*** Begin section ***

(* ===== verification/WalRestart.v ===== *)
(** * src/libsql-sqlite3/src/wal.c: [walRestartLog] before a write

    [walFrames] begins with [walRestartLog], which starts the log again when
    the transaction reads only the database and no reader needs the log, and
    which takes a read mark in any case.  Whatever the other connections do to
    the locks and to the checkpoint information meanwhile, its result is one of
    three states. *)

From stdpp Require Import base list numbers option gmap.
From S2P Require Import Prelude Util Varint Wal WalIndex WalFormat WalShare WalLog.
#[local] Open Scope Z_scope.

(** ** Programs that run with the WRITE lock *)

(** A number of frames, as in [nBackfill]. *)
Definition frames_ok (n : Z) : Prop := 0 <= n < max_frame - 1.

Definition info_ok (i : WalCkptInfo) : Prop := frames_ok (nBackfill i).

(** A random salt of four bytes. *)
Definition salt_ok (l : list Z) : Prop := length l = 4%nat /\ Forall is_byte l.

(** What a program must not do, and the possible answers of an access, with
    the headers before and after it. *)
Definition demands {B} (e : event B) : Prop :=
  match e with StoreBackfill v => frames_ok v | _ => True end.

Definition possible {B} (e : event B) (h : WalIndexHdr * WalIndexHdr) (b : B) (h' : WalIndexHdr * WalIndexHdr) : Prop :=
  match e in event B return B -> Prop with
  | ReadHdr copy => fun b => b = (if copy then h.2 else h.1) /\ h' = h
  | WriteHdr copy x => fun _ => h' = (if copy then (h.1, x) else (x, h.2))
  | Validate _ x _ => fun b => b = bool_decide (h.1 = x) /\ h' = h
  | LoadBackfill => fun b => frames_ok b /\ h' = h
  | Randomness => fun b => salt_ok b /\ h' = h
  | _ => fun _ => h' = h
  end b.

(** [p] ends with [Q], whatever the answers are. *)
Fixpoint ends {A} (p : prog A) (Q : A -> WalIndexHdr * WalIndexHdr -> Prop) (h : WalIndexHdr * WalIndexHdr) : Prop :=
  match p with
  | Ret a => Q a h
  | Act e k => demands e /\ forall b h', possible e h b h' -> ends (k b) Q h'
  end.

Lemma ends_bind {A B} (p : prog A) (f : A -> prog B) Q h :
  ends p (fun a => ends (f a) Q) h -> ends (p ≫= f) Q h.
Proof.
  revert h; induction p as [a|C e k IH]; intros h; simpl; [done|]. intros [H1 H2]. split; [done|]. intros b h' Hp.
  by apply IH, H2.
Qed.

Lemma ends_mono {A} (p : prog A) (Q R : A -> WalIndexHdr * WalIndexHdr -> Prop) h :
  (forall a h, Q a h -> R a h) -> ends p Q h -> ends p R h.
Proof.
  intros HQ. revert h; induction p as [a|C e k IH]; intros h; simpl; [apply HQ|]. intros [H1 H2]. split; [done|]. auto.
Qed.

Lemma ends_act {A B} (e : event B) (f : B -> prog A) Q h :
  demands e -> (forall b h', possible e h b h' -> ends (f b) Q h') -> ends (act e ≫= f) Q h.
Proof. by split. Qed.

Section Perform.
Context (others : nat -> WalCkptInfo -> WalCkptInfo) (answer : nat -> forall B, event B -> B).
Hypothesis Hothers : forall k i, info_ok i -> info_ok (others k i).
Hypothesis Hrandom : forall k, salt_ok (answer k _ Randomness).

Lemma perform_ends {A} (p : prog A) Q s :
  info_ok (sh_info s) -> ends p Q (sh_hdr s) ->
  Q (perform others answer p s).1 (sh_hdr (perform others answer p s).2)
  /\ info_ok (sh_info (perform others answer p s).2).
Proof using Hothers Hrandom.
  revert s; induction p as [a|B e k IH]; intros s Hi; [done|]. intros [Hd H].
  cbn [perform]. set (s1 := setInfo s _).
  assert (info_ok (sh_info s1)) as Hi1 by by apply Hothers.
  assert (possible e (sh_hdr s1) (access answer e s1).1 (sh_hdr (access answer e s1).2)
    /\ info_ok (sh_info (access answer e s1).2)) as [Hp Hi2].
  { destruct e; cbn; (split; [|done]) || idtac; try done; try (by split); auto. }
  destruct (access answer e s1) as [b s2]. by apply IH; [|apply H].
Qed.
End Perform.

(** ** The read mark *)

(** The connection [w] on a read mark. *)
Definition rejoined (w w' : Wal) : Prop :=
  exists m i, 0 <= m < max_frame /\ 1 <= i < WAL_NREADER /\ w' = set_readLock (set_minFrame w m) i.

(** The connection after attempts that failed. *)
Definition waiting (w w' : Wal) : Prop := w' = w \/ exists m, w' = set_minFrame w m.

Lemma waiting_min w w1 m : waiting w w1 -> set_minFrame w1 m = set_minFrame w m.
Proof. by intros [->|[m' ->]]. Qed.

Section Restart.
Context (be : bool).

Lemma ends_scanMarks n i mx rm mi h Q :
  1 <= i -> i + Z.of_nat n = WAL_NREADER -> (mi = 0 \/ 1 <= mi < WAL_NREADER) ->
  (forall rm' mi', mi' = 0 \/ 1 <= mi' < WAL_NREADER -> Q (rm', mi') h) -> ends (scanMarks n i mx rm mi) Q h.
Proof.
  intros Hi Hn Hm HQ. revert i rm mi Hi Hn Hm; induction n as [|n IH]; intros i rm mi Hi Hn Hm; cbn [scanMarks]; [by apply HQ|].
  apply ends_act; [done|]. intros b h' ->. unfold WAL_NREADER in *. destruct (_ && _); apply IH; lia.
Qed.

Lemma ends_takeMark n i mx rc h (Q : Z * option Z -> WalIndexHdr * WalIndexHdr -> Prop) :
  1 <= i -> i + Z.of_nat n = WAL_NREADER -> rc <> SQLITE_OK \/ (n <> 0)%nat ->
  (forall j, 1 <= j < WAL_NREADER -> Q (SQLITE_OK, Some j) h) ->
  (forall rc, rc <> SQLITE_OK -> Q (rc, None) h) -> ends (takeMark n i mx rc) Q h.
Proof.
  intros Hi Hn Hrc HS HN. revert i rc Hi Hn Hrc; induction n as [|n IH]; intros i rc Hi Hn Hrc; cbn [takeMark].
  { apply HN. by destruct Hrc. }
  apply ends_act; [done|]. intros rc' h' ->. unfold WAL_NREADER in *.
  destruct (Z.eqb_spec rc' SQLITE_OK) as [->|Hne].
  - apply ends_act; [done|]. intros [] h' ->. apply ends_act; [done|]. intros [] h' ->. apply HS. lia.
  - destruct (Z.eqb_spec rc' SQLITE_BUSY); cbn [negb]; [|by apply HN]. apply IH; [lia|lia|by left].
Qed.

Lemma ends_lockMark w0 w mxI rm h (Q : Z * Wal -> WalIndexHdr * WalIndexHdr -> Prop) :
  waiting w0 w -> 1 <= mxI < WAL_NREADER ->
  (forall w', rejoined w0 w' -> Q (SQLITE_OK, w') h) ->
  (forall rc w', rc <> SQLITE_OK -> waiting w0 w' -> Q (rc, w') h) -> ends (lockMark w mxI rm) Q h.
Proof.
  intros Hw Hi HS HN. unfold lockMark. apply ends_act; [done|]. intros rc h' ->.
  destruct (Z.eqb_spec rc SQLITE_OK) as [->|Hne]; cbn [negb].
  2:{ apply HN; [|done]. by destruct (_ =? _). }
  apply ends_act; [done|]. intros nb h' [Hnb ->]. apply ends_act; [done|]. intros mark h' ->.
  apply ends_bind. destruct (Z.eqb_spec mark rm); cbn [negb ends].
  - split; [done|]. intros same h' [_ ->]. destruct same; cbn [negb].
    + apply HS. exists (nb + 1), mxI. split; [unfold frames_ok in Hnb; lia|]. split; [done|].
      by rewrite (waiting_min w0 w).
    + apply ends_act; [done|]. intros [] h' ->. apply HN; [done|]. right. eexists. by apply waiting_min.
  - apply ends_act; [done|]. intros [] h' ->. apply HN; [done|]. right. eexists. by apply waiting_min.
Qed.

Lemma ends_readLog w0 w h (Q : Z * Wal -> WalIndexHdr * WalIndexHdr -> Prop) :
  waiting w0 w -> (forall w', rejoined w0 w' -> Q (SQLITE_OK, w') h) ->
  (forall rc w', rc <> SQLITE_OK -> waiting w0 w' -> Q (rc, w') h) -> ends (readLog w SQLITE_OK) Q h.
Proof.
  intros Hw HS HN. unfold readLog. apply ends_bind, ends_scanMarks; [lia|done|by left|]. intros rm mi Hmi.
  assert (mi <> 0 -> forall rm, ends (lockMark w mi rm) Q h) as Hlock.
  { intros Hnz rm'. apply (ends_lockMark w0); try done. lia. }
  destruct (_ && _) eqn:E.
  - apply ends_bind, ends_takeMark; [lia|done|by right| |].
    + intros j Hj. by apply (ends_lockMark w0).
    + intros rc Hrc. destruct (Z.eqb_spec rc SQLITE_BUSY) as [->|]; cbn [negb]; [|by apply HN].
      destruct (Z.eqb_spec mi 0); [by apply HN|by apply Hlock].
  - destruct (Z.eqb_spec mi 0); [|by apply Hlock]. by apply HN.
Qed.

(** The loop around [walTryBeginRead], with the WRITE lock; its turns are
    enough. *)
Lemma ends_beginLoop turns w0 w ch cnt h :
  waiting w0 w -> 0 <= cnt <= WAL_RETRY_PROTOCOL_LIMIT -> WAL_RETRY_PROTOCOL_LIMIT < cnt + Z.of_nat turns ->
  ends (beginLoop be turns w ch true cnt) (fun r h' => h' = h /\ (r.1.1 = SQLITE_OK -> rejoined w0 r.2)) h.
Proof.
  unfold WAL_RETRY_PROTOCOL_LIMIT. revert w ch cnt; induction turns as [|n IH]; intros w ch cnt Hw Hc Hn; [lia|].
  cbn [beginLoop]. apply ends_bind. destruct (decide (cnt = 100)) as [->|Hne].
  { rewrite TryBeginRead_limit by (unfold WAL_RETRY_PROTOCOL_LIMIT; lia). by split. }
  unfold walTryBeginRead, WAL_RETRY_PROTOCOL_LIMIT.
  replace ((cnt + 1 >? 5) && (cnt + 1 >? 100)) with false
    by (symmetry; apply andb_false_iff; right; rewrite Z.gtb_ltb; apply Z.ltb_ge; lia).
  cbn [negb andb]. change (Ret ?x ≫= ?f) with (f x). cbv beta iota. cbn [negb Z.eqb SQLITE_OK].
  apply ends_bind. apply ends_bind, (ends_readLog w0); [done| |].
  - intros w' Hr. cbn. by split.
  - intros rc w' Hrc Hw'. cbn [ends]. destruct (Z.eqb_spec rc WAL_RETRY); [|by split]. apply IH; [done|lia|lia].
Qed.

(** ** The restart *)

(** The connection after the restart of the log with a random [salt1]. *)
Definition restartedWal (w : Wal) (salt1 : list Z) : Wal :=
  WalFormat.walIndexWriteHdr be (set_hdr (set_nCkpt w (u32 (nCkpt w + 1))) (restartedHdr (hdr w) salt1)).

(** The outcomes of [walRestartLog] without an error. *)
Definition restarting (w : Wal) (h : WalIndexHdr * WalIndexHdr) (r : Z * bool * Wal) (h' : WalIndexHdr * WalIndexHdr) : Prop :=
  r.1.1 = SQLITE_OK ->
  (r.1.2 = false /\ h' = h /\ (readLock w <> 0 /\ r.2 = w \/ readLock w = 0 /\ rejoined w r.2))
  \/ (r.1.2 = true /\ readLock w = 0 /\ exists salt1, salt_ok salt1 /\ rejoined (restartedWal w salt1) r.2
      /\ h' = (hdr r.2, hdr r.2)).

Lemma rejoined_lock w x w' : rejoined (set_readLock w x) w' -> rejoined w w'.
Proof. intros (m & i & H1 & H2 & ->). by exists m, i. Qed.

Lemma ends_walRestartLog w h : ends (WalShare.walRestartLog be w) (restarting w h) h.
Proof.
  unfold WalShare.walRestartLog. destruct (Z.eqb_spec (readLock w) 0) as [Hl|Hl].
  2:{ intros _. left. split; [done|]. split; [done|]. by left. }
  apply ends_act; [done|]. intros nb h' [Hnb ->].
  (* the loop, after the restart or without it *)
  assert (forall (restarted : bool) w1 h1,
    (forall w2, rejoined w1 w2 -> restarting w h (SQLITE_OK, restarted, w2) h1) ->
    ends (_ ← walUnlockShared (WAL_READ_LOCK 0);
          '(rc, _, w) ← beginLoop be maxTurns (set_readLock w1 (-1)) false true 0;
          Ret (rc, restarted, w)) (restarting w h) h1) as Hloop.
  { intros restarted w1 h1 H. apply ends_act; [done|]. intros [] h' ->. apply ends_bind.
    eapply ends_mono; [|apply (ends_beginLoop maxTurns (set_readLock w1 (-1))); [by left|done|done]].
    intros [[rc ch] w2] h' [-> Hr] Hok. cbn [fst snd] in *. subst rc.
    apply H; [|done]. by apply (rejoined_lock _ (-1)), Hr. }
  apply ends_bind. destruct (nb >? 0).
  - apply ends_act; [done|]. intros salt1 h' [Hs ->]. apply ends_act; [done|]. intros rc h' ->.
    destruct (Z.eqb_spec rc SQLITE_OK) as [->|Hne].
    + apply ends_bind. unfold WalShare.walRestartHdr. apply ends_bind.
      unfold WalShare.walIndexWriteHdr. fold (restartedWal w salt1).
      apply ends_act; [done|]. intros [] h1 ->. apply ends_act; [done|]. intros [] h2 ->. cbn [ends].
      apply ends_act; [split; unfold max_frame; lia|]. intros [] h' ->.
      do 5 (apply ends_act; [done|]; intros [] h' ->). cbn [ends]. apply ends_act; [done|]. intros [] h' ->.
      cbn [negb andb Z.eqb SQLITE_OK]. apply Hloop. intros w2 Hr _. right. split; [done|]. split; [done|].
      exists salt1. split; [done|]. split; [done|]. by destruct Hr as (m & i & _ & _ & ->).
    + cbn [ends]. rewrite (proj2 (Z.eqb_neq _ _) Hne). cbn [negb andb].
      destruct (Z.eqb_spec rc SQLITE_BUSY); cbn [negb]; [|by intros ?].
      apply Hloop. intros w2 Hr _. left. split; [done|]. split; [done|]. by right.
  - cbn [ends]. apply Hloop. intros w2 Hr _. left. split; [done|]. split; [done|]. by right.
Qed.
End Restart.

(** ** The call in [walFrames] *)

Section Call.
Context (be : bool) (others : nat -> WalCkptInfo -> WalCkptInfo) (answer : nat -> forall B, event B -> B).
Hypothesis Hothers : forall k i, info_ok i -> info_ok (others k i).
Hypothesis Hrandom : forall k, salt_ok (answer k _ Randomness).

(** The connection with other shared memory. *)
Definition reshared (w w' : Wal) : Prop := exists h i, w' = set_ckptInfo (set_aHdr w h) i.

(** The states after [walRestartLog]: the log goes on, or it starts again. *)
Inductive restart_result (w : Wal) : bool -> Wal -> Prop :=
| log_continues w1 w' :
    (readLock w <> 0 /\ w1 = w \/ readLock w = 0 /\ rejoined w w1) -> reshared w1 w' -> aHdr w' = aHdr w ->
    restart_result w false w'
| log_restarted salt1 w1 w' :
    readLock w = 0 -> salt_ok salt1 -> rejoined (restartedWal be w salt1) w1 -> reshared w1 w' ->
    aHdr w' = (hdr w', hdr w') -> restart_result w true w'.

Lemma walRestartLog_ok w io :
  info_ok (ckptInfo w) ->
  exists r w', walRestartLog be others answer (w, io) = (r, (w', io)) /\ info_ok (ckptInfo w')
    /\ match r with Ok restarted => restart_result w restarted w' | Err rc => rc <> SQLITE_OK end.
Proof using Hothers Hrandom.
  intros Hi. unfold walRestartLog, runShared. cbn [fst snd].
  pose proof (perform_ends others answer Hothers Hrandom (WalShare.walRestartLog be w) (restarting be w (aHdr w))
    (mkShm 0 (aHdr w) (ckptInfo w)) Hi (ends_walRestartLog be w (aHdr w))) as [HQ Hi'].
  destruct (perform others answer _ _) as [[[rc restarted] w1] sh]. cbn [fst snd] in HQ, Hi'.
  eexists _, _. split; [reflexivity|]. split; [done|]. destruct (Z.eqb_spec rc SQLITE_OK) as [->|Hne]; [|done].
  destruct (HQ eq_refl) as [(E1 & E2 & H)|(E1 & Hl & salt1 & Hs & Hr & E2)]; cbn [fst snd] in *; subst restarted.
  - apply (log_continues w w1); [done|by eexists _, _|done].
  - apply (log_restarted w salt1 w1); try done. by eexists _, _.
Qed.
End Call.
(* ===== verification/WalRecover.v ===== *)
(** * src/libsql-sqlite3/src/wal.c: recovery

    [walIndexRecover] rebuilds the wal-index from the bytes of the WAL file.
    The specification is the list of the valid frames of the file. *)

From stdpp Require Import base list numbers option gmap.
From S2P Require Import Prelude Util Varint Wal WalIndex WalFormat WalLog.
#[local] Open Scope Z_scope.

Definition SQLITE_MAX_PAGE_SIZE : Z := 65536.

Section Recover.
Context (be : bool) (walIndexPage : Z -> Z).
(** What the buffer [aPrivate] holds when wal-index page [iPg] is started, the
    result of locking a range of lock bytes, and whether malloc succeeds. *)
Context (aPrivate : Z -> WalPage) (lockExclusive : Z -> Z) (mallocOk : bool).

(** ** The code *)

(** The inner [for] loop, [n] frames from [iFrame]; [ck] is the local array
    [aFrameCksum].  Gives [rc] and the value of [iFrame] after the loop. *)
Fixpoint recoverFrames (n : nat) (iFrame szPg : Z) (w : Wal) (io : Io) (ck : Z * Z)
    : Z * Z * Wal * Io * (Z * Z) :=
  match n with
  | O => (SQLITE_OK, iFrame, w, io, ck)
  | S n' =>
      let '(rc, aFrame, io) :=
        osRead io (szPg + WAL_FRAME_HDRSIZE) (walFrameOffset iFrame szPg) in
      if negb (rc =? SQLITE_OK) then (rc, iFrame, w, io, ck) else
      let '(isValid, aCksum) := walDecodeFrame be w (drop 24 aFrame) (take 24 aFrame) in
      let w := setFrameCksum aCksum w in
      match isValid with
      | None => (SQLITE_OK, iFrame, w, io, ck)
      | Some (pgno, nTruncate) =>
          let '(rc, w) := walIndexAppend walIndexPage w iFrame pgno in
          if negb (rc =? SQLITE_OK) then (rc, iFrame, w, io, ck) else
          let '(w, ck) :=
            if negb (nTruncate =? 0) then
              let h := set_hszPage (set_nPage (set_mxFrame (hdr w) iFrame) nTruncate)
                         (u16 (Z.lor (Z.land szPg 0xff00) (Z.shiftr szPg 16))) in
              (set_hdr w h, aFrameCksum (hdr w))
            else (w, ck) in
          recoverFrames n' (iFrame + 1) szPg w io ck
      end
  end.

*** End section ***

In the entries above, find the line holding "unfold WalShare.walIndexWriteHdr. fold" and the line holding "cbn [negb andb Z.eqb", then retype exactly those two lines and every line between them, and nothing else.

      unfold WalShare.walIndexWriteHdr. fold (restartedWal w salt1).
      apply ends_act; [done|]. intros [] h1 ->. apply ends_act; [done|]. intros [] h2 ->. cbn [ends].
      apply ends_act; [split; unfold max_frame; lia|]. intros [] h' ->.
      do 5 (apply ends_act; [done|]; intros [] h' ->). cbn [ends]. apply ends_act; [done|]. intros [] h' ->.
      cbn [negb andb Z.eqb SQLITE_OK]. apply Hloop. intros w2 Hr _. right. split; [done|]. split; [done|].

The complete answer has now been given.